The AI gold rush has a body count.
Oracle is laying off 30,000 employees - roughly 20% of its workforce - to redirect funds toward AI infrastructure and data centers. It's one of the largest tech layoffs of 2026, and it crystallizes the brutal tradeoff companies are making: fire the people who built your business, bet everything on the next hype cycle.
Larry Ellison is betting billions that AI infrastructure will print money. Maybe he's right. Oracle has always been good at reading where enterprise spending is headed, and every Fortune 500 company is scrambling to build AI capabilities. But 30,000 people just lost their jobs so Oracle can build data centers to rent GPU clusters.
This is the same playbook we saw during the cloud transition: cut costs in legacy businesses, reinvest in the new thing, hope you time it right. It worked for Microsoft with Azure. It worked for Amazon with AWS. But it didn't work for IBM, which spent the 2010s restructuring and layoffs and never caught up.
The difference is that cloud infrastructure had obvious, proven use cases. Companies needed to host applications somewhere, and cloud was cheaper and more flexible than running your own data centers. AI infrastructure is different - we're still figuring out what the killer apps are.
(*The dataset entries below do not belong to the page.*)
(** Any other lookup hands a record to its callback. *)
Lemma lookup_returns (caseNum' : string) (w : World) :
  (∀ dom : Dom, remote caseNum' = Reply (Document dom) → ¬ missingHeading dom) →
  ∃ (res : CaseResult) (w' : World),
    lookup caseNum' w = Returned (None, res) w' ∧ lookedUp caseNum' w w'.
Proof.
  intros Hpage.
  pose proof (lookup_effect caseNum' w) as Heff.
  destruct (lookup caseNum' w) as [[err res] w'|e w'|] eqn:Hlook; [| |done].
  - destruct Heff as [Herr Hw']. simpl in Herr. subst err. by exists res, w'.
  - destruct (lookup_thrown _ _ _ _ Hlook) as (dom & Hremote & Hdom).
    by destruct (Hpage dom Hremote).
Qed.

(** C1 (the code departs from it): a lookup can raise.  When the remote
    service answers with a failure page whose first label is the
    receipt-number label and which has no error heading, the
    [TypeError] of [getErrorType] goes through [extractInfo] and
    [retrieveCaseStatus]: the request has been posted, the callback is
    never called, whatever it is, and no record is produced. *)
Theorem retrieveCaseStatus_raises (caseNum' : string) (dom : Dom) (w : World) :
  remote caseNum' = Reply (Document dom) →
  missingHeading dom →
  ∀ (R : Type) (callback : option ExtractError → CaseResult → M R),
    retrieveCaseStatus caseNum' callback w
    = Thrown (TypeError "Cannot read property 'split' of undefined")
        {| BLOCKED := BLOCKED w; results := results w;
           console := console w; posted := posted w ++ [caseNum'] |}.
Proof.
  intros Hremote Hdom R callback.
  by rewrite retrieveCaseStatus_callback, bind_unfold,
       (lookup_missing_heading _ dom).
Qed.

(** ** A batch *)

Lemma mapAll_effect (params : list string) (w : World) :
  match mapAll (λ R, retrieveCaseStatus (R := R)) params w with
  | Returned r w' =>
      r.1 = None ∧ length r.2 = length params
      ∧ posted w' = posted w ++ params
      ∧ results w' = results w
      ∧ (BLOCKED w = true → BLOCKED w' = true)
  | Thrown _ _ => True
  | OutOfFuel => False
  end.
Proof.
  revert w. induction params as [|p params IH]; intros w.
  - simpl. by rewrite app_nil_r.
  - cbn [mapAll]. rewrite bind_unfold.
    pose proof (lookup_effect p w) as Hp. unfold lookup in Hp.
    destruct (retrieveCaseStatus p _ w) as [[err res] w1|e w1|]; [|done|done].
    destruct Hp as [Herr (Hposted & Hresults & Hflag)]. simpl in Herr. subst err.
    cbn [fst snd]. rewrite bind_unfold.
    specialize (IH w1).
    destruct (mapAll _ params w1) as [[err' rs] w2|e w2|]; [|done|done].
    destruct IH as (Herr' & Hlen & Hposted' & Hresults' & Hflag').
    simpl in *. subst err'.
    repeat split; [by rewrite Hlen| |congruence|by auto].
    rewrite Hposted', Hposted, <- app_assoc. done.
Qed.

Lemma mapAll_access_violation (params : list string) (caseNum' : string)
    (dom : Dom) (w : World) :
  caseNum' ∈ params →
  remote caseNum' = Reply (Document dom) →
  accessViolation dom →
  match mapAll (λ R, retrieveCaseStatus (R := R)) params w with
  | Returned _ w' => BLOCKED w' = true
  | _ => True
  end.
Proof.
  intros Hin Hremote Hdom. revert w.
  induction params as [|p params IH]; intros w; [by apply elem_of_nil in Hin|].
  cbn [mapAll]. rewrite bind_unfold.
  apply elem_of_cons in Hin as [<-|Hin].
  - destruct (lookup_access_violation caseNum' dom w Hremote Hdom)
      as (res & w1 & Hlook & Hflag).
    unfold lookup in Hlook. rewrite Hlook. cbn [fst snd]. rewrite bind_unfold.
    pose proof (mapAll_effect params w1) as Hrest.
    destruct (mapAll _ params w1) as [[err' rs] w2|e w2|]; [|done|done].
    destruct Hrest as (_ & _ & _ & _ & Hkeep). by apply Hkeep.
  - pose proof (lookup_effect p w) as Hp. unfold lookup in Hp.
    destruct (retrieveCaseStatus p _ w) as [[err res] w1|e w1|]; [|done|done].
    destruct Hp as [Herr _]. simpl in Herr. subst err.
    cbn [fst snd]. rewrite bind_unfold.
    specialize (IH Hin w1).
    by destruct (mapAll _ params w1) as [[err' rs] w2|e w2|].
Qed.

Lemma batch_effect (data : Data) (s : Sched) (current' : Z)
    (acc' : list CaseResult) (w' : World) :
  batch data s (world s) = Returned (current', acc') w' →
  current' = current s + intervalSize data
  ∧ (∃ rs, acc' = acc s ++ rs ∧ length rs = length (batchParams data s))
  ∧ posted w' = posted (world s) ++ batchParams data s
  ∧ (BLOCKED (world s) = true → BLOCKED w' = true)
  ∧ (∀ caseNum' dom, caseNum' ∈ batchParams data s →
       remote caseNum' = Reply (Document dom) → accessViolation dom →
       BLOCKED w' = true).
Proof.
  unfold batch. run_binds.
  set (w1 := {| BLOCKED := BLOCKED (world s) |}).
  pose proof (mapAll_effect (batchParams data s) w1) as Heff.
  pose proof (λ c d Hin Hr Hd,
    mapAll_access_violation (batchParams data s) c d w1 Hin Hr Hd) as Hblk.
  destruct (mapAll _ (batchParams data s) w1) as [[err rs] w2|e w2|]; [|done|done].
  destruct Heff as (Herr & Hlen & Hposted & Hresults & Hflag).
  simpl in Herr. subst err. simpl.
  intros [= <- <- <-]. simpl.
  split; [done|]. split; [by exists rs|]. split; [done|]. split; [done|].
  intros c d Hin Hr Hd. exact (Hblk c d Hin Hr Hd).
Qed.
Enterprise spending on AI has been massive, but actual ROI remains unclear.
Here's what bothers me: Oracle employs some of the best database engineers in the world. These aren't interchangeable code monkeys - they're people with deep expertise in distributed systems, transaction processing, and reliability engineering. The skills that made Oracle dominant in the database market.
And now they're being fired to fund... what, exactly? GPU clusters that Nvidia and hyperscalers already provide? AI workloads that might not materialize? This feels less like strategic transformation and more like Ellison chasing the latest hype with employee livelihoods.
The technology is real. Data centers need to be built. But I can't shake the feeling that in five years, we'll look back at 2026 as the year companies fired their institutional knowledge to chase an AI bubble.